• [TASK INSTRUCTIONS]: Copy out exactly the stretch of the listing below that begins at the line containing "- destruct (given_give" and ends at the line containing "Lemma to_pptr_wadd a", and copy nothing outside it.
*** RECORDS PROVIDED Section Begins ***
(** The next slot and the next entry of the boot information. *)
Definition give_state (b : block) (i : nat) (s : bstate) : bstate :=
  s <| kern := (kern s) <| ctes := <[boot_slot i := mk_cte (untyped_of b) (mk_mdb_node 0 1 1 0)]> (ctes (kern s)) |> |>
    <| slot_pos_cur := first + Z.of_nat i + 1 |>
    <| boot_info := (boot_info s) <| untypedList := <[i := desc_of b]> (untypedList (boot_info s)) |> |>.

Lemma given_give l s b :
  given l s -> (length l < 230)%nat ->
  given (l ++ [b]) (give_state b (length l) s) /\ only_slots s (give_state b (length l) s).
Proof.
  intros (Hpos & Hlen & Hbi & Hul & Hl) Hlt. split.
  - split_and!; [cbn; rewrite length_app; cbn; lia|rewrite length_app; cbn; lia|done|cbn; by rewrite length_insert|].
    intros i c Hc. cbn. destruct (decide (i = length l)) as [->|Hne].
    + rewrite list_lookup_middle in Hc by done. injection Hc as <-. split; [by rewrite lookup_insert_eq|].
      rewrite list_lookup_insert_eq; [done|lia].
    + rewrite lookup_app_l in Hc by (apply lookup_lt_Some in Hc; rewrite length_app in Hc; cbn in Hc; lia).
      pose proof (lookup_lt_Some _ _ _ Hc). apply Hl in Hc as [H1 H2].
      rewrite lookup_insert_ne by (intros E; apply boot_slot_inj in E; lia).
      by rewrite list_lookup_insert_ne by done.
  - split; [by eexists _, _, _|]. intros p Hp. cbn. rewrite lookup_insert_ne; [done|]. intros E. by apply (Hp (length l)).
Qed.

Lemma to_paddr_pptr a : is_word a -> to_paddr (to_pptr a) = a.
Proof.
  intros Ha. unfold to_paddr, to_pptr, wsub, wadd, wrap. rewrite Zminus_mod_idemp_l.
  rewrite Z.add_simpl_r. by apply Z.mod_small.
Qed.

Lemma provide_run l s b :
  given l s -> is_word (b_paddr b) -> Z.of_nat (length l) < 230 ->
  (mod_boot_info (fun bi => bi <| untypedList ::=
     <[Z.to_nat (Z.of_nat (length l)) := mk_UntypedDesc (to_paddr (to_pptr (b_paddr b))) (b_bits b)
        (bool_to_word (device b))]> |>) ;;;
   provide_cap cn (untyped_of b)) s = Ok (true, give_state b (length l) s).
Proof.
  intros (Hpos & Hlen & Hbi & _) Hp Hlt. change CONFIG_MAX_NUM_BOOTINFO_UNTYPED_CAPS with 230 in *.
  rewrite Nat2Z.id, to_paddr_pptr by done. unfold mod_boot_info. rewrite bind_assoc.
  rewrite (bind_ok _ _ s (bi_frame s) s) by done. destruct (Z.eqb_spec (bi_frame s) 0); [done|].
  erewrite bind_ok by reflexivity. unfold provide_cap. erewrite bind_ok by reflexivity.
  change (bit CONFIG_ROOT_CNODE_SIZE_BITS) with 4096. cbn [slot_pos_cur set].
  destruct (Z.leb_spec 4096 (slot_pos_cur s)); [lia|]. rewrite Hpos. reflexivity.
Qed.

Lemma provide_untyped_cap_ok l s b :
  given l s -> block_ok b ->
  wp (provide_untyped_cap cn (device b) (to_pptr (b_paddr b)) (b_bits b) first)
    (fun ok s' => ok = true /\ given (take 230 (l ++ [b])) s' /\ only_slots s s') s.
Proof.
  intros Hg Hb. pose proof Hg as (Hpos & Hlen & Hbi & _). pose proof Hb as (Hk & Hal & Hp & _).
  unfold provide_untyped_cap. pose proof MAX_bound as HM. change SEL4_MIN_UNTYPED_BITS with 4 in *.
  change CONFIG_MAX_NUM_BOOTINFO_UNTYPED_CAPS with 230 in *.
  destruct (Z.ltb_spec SEL4_MAX_UNTYPED_BITS (b_bits b)); [lia|]. destruct (Z.ltb_spec (b_bits b) 4); [lia|]. cbn [orb].
  unfold is_aligned. rewrite land_mask, Hal by lia. cbn [Z.eqb negb].
  assert (Hw : forall d p, d = device b -> (d = false -> pptr_in_kernel_window p = true) ->
    negb d && negb (pptr_in_kernel_window p) = false).
  { intros [|] p Hd Hp'; [done|]. by rewrite Hp'. }
  rewrite !Hw by (try done; intros E; by apply block_in_window in E as [? ?]).
  apply wp_bind, wp_gets. rewrite Hpos, wsub_small by (unfold word_size; lia).
  replace (first + Z.of_nat (length l) - first) with (Z.of_nat (length l)) by lia.
  destruct (Z.ltb_spec (Z.of_nat (length l)) 230).
  - destruct (given_give l s b Hg) as [Hg' Ho]; [lia|]. eapply wp_ok; [|split; [reflexivity|split; [|exact Ho]]].
    + by apply provide_run.
    + by rewrite take_ge by (rewrite length_app; cbn; lia).
  - apply wp_ret. split_and!; [done| |apply only_slots_refl].
    rewrite take_app_le, take_ge by lia. done.
Qed.

(** *** A region *)

Lemma take_take_app {A} n (x y : list A) : take n (take n x ++ y) = take n (x ++ y).
Proof.
  destruct (Nat.le_gt_cases (length x) n); [by rewrite (take_ge x)|].
  rewrite !take_app_le by (rewrite ?length_take; lia). rewrite take_take. f_equal. lia.
Qed.

(** Addresses in the kernel's view, which wraps around for device memory. *)
Lemma to_pptr_wadd a n : to_pptr a +w n = to_pptr (a + n).
Proof. unfold to_pptr, wadd, wrap. rewrite Zplus_mod_idemp_l. f_equal. lia. Qed.
Lemma to_pptr_wsub a b : 0 <= b - a < word_size -> to_pptr b -w to_pptr a = b - a.
Proof.
  intros Hab. unfold to_pptr, wsub, wadd, wrap. rewrite Zminus_mod_idemp_l, Zminus_mod_idemp_r.
  replace (b + PPTR_BASE_OFFSET - (a + PPTR_BASE_OFFSET)) with (b - a) by lia. by apply Z.mod_small.
Qed.
Lemma to_pptr_eq a b : 0 <= b - a < word_size -> to_pptr a = to_pptr b -> a = b.
Proof.
  intros Hab E. pose proof (to_pptr_wsub a b Hab) as E'. rewrite E in E'. unfold wsub in E'.
  rewrite Z.sub_diag in E'. change (wrap 0) with 0 in E'. lia.
Qed.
*** RECORDS PROVIDED Section Ends ***
• [PROBLEM SOLUTION]:
  - destruct (given_give l s b Hg) as [Hg' Ho]; [lia|]. eapply wp_ok; [|split; [reflexivity|split; [|exact Ho]]].
    + by apply provide_run.
    + by rewrite take_ge by (rewrite length_app; cbn; lia).
  - apply wp_ret. split_and!; [done| |apply only_slots_refl].
    rewrite take_app_le, take_ge by lia. done.
Qed.

(** *** A region *)

Lemma take_take_app {A} n (x y : list A) : take n (take n x ++ y) = take n (x ++ y).
Proof.
  destruct (Nat.le_gt_cases (length x) n); [by rewrite (take_ge x)|].
  rewrite !take_app_le by (rewrite ?length_take; lia). rewrite take_take. f_equal. lia.
Qed.

(** Addresses in the kernel's view, which wraps around for device memory. *)
Lemma to_pptr_wadd a n : to_pptr a +w n = to_pptr (a + n).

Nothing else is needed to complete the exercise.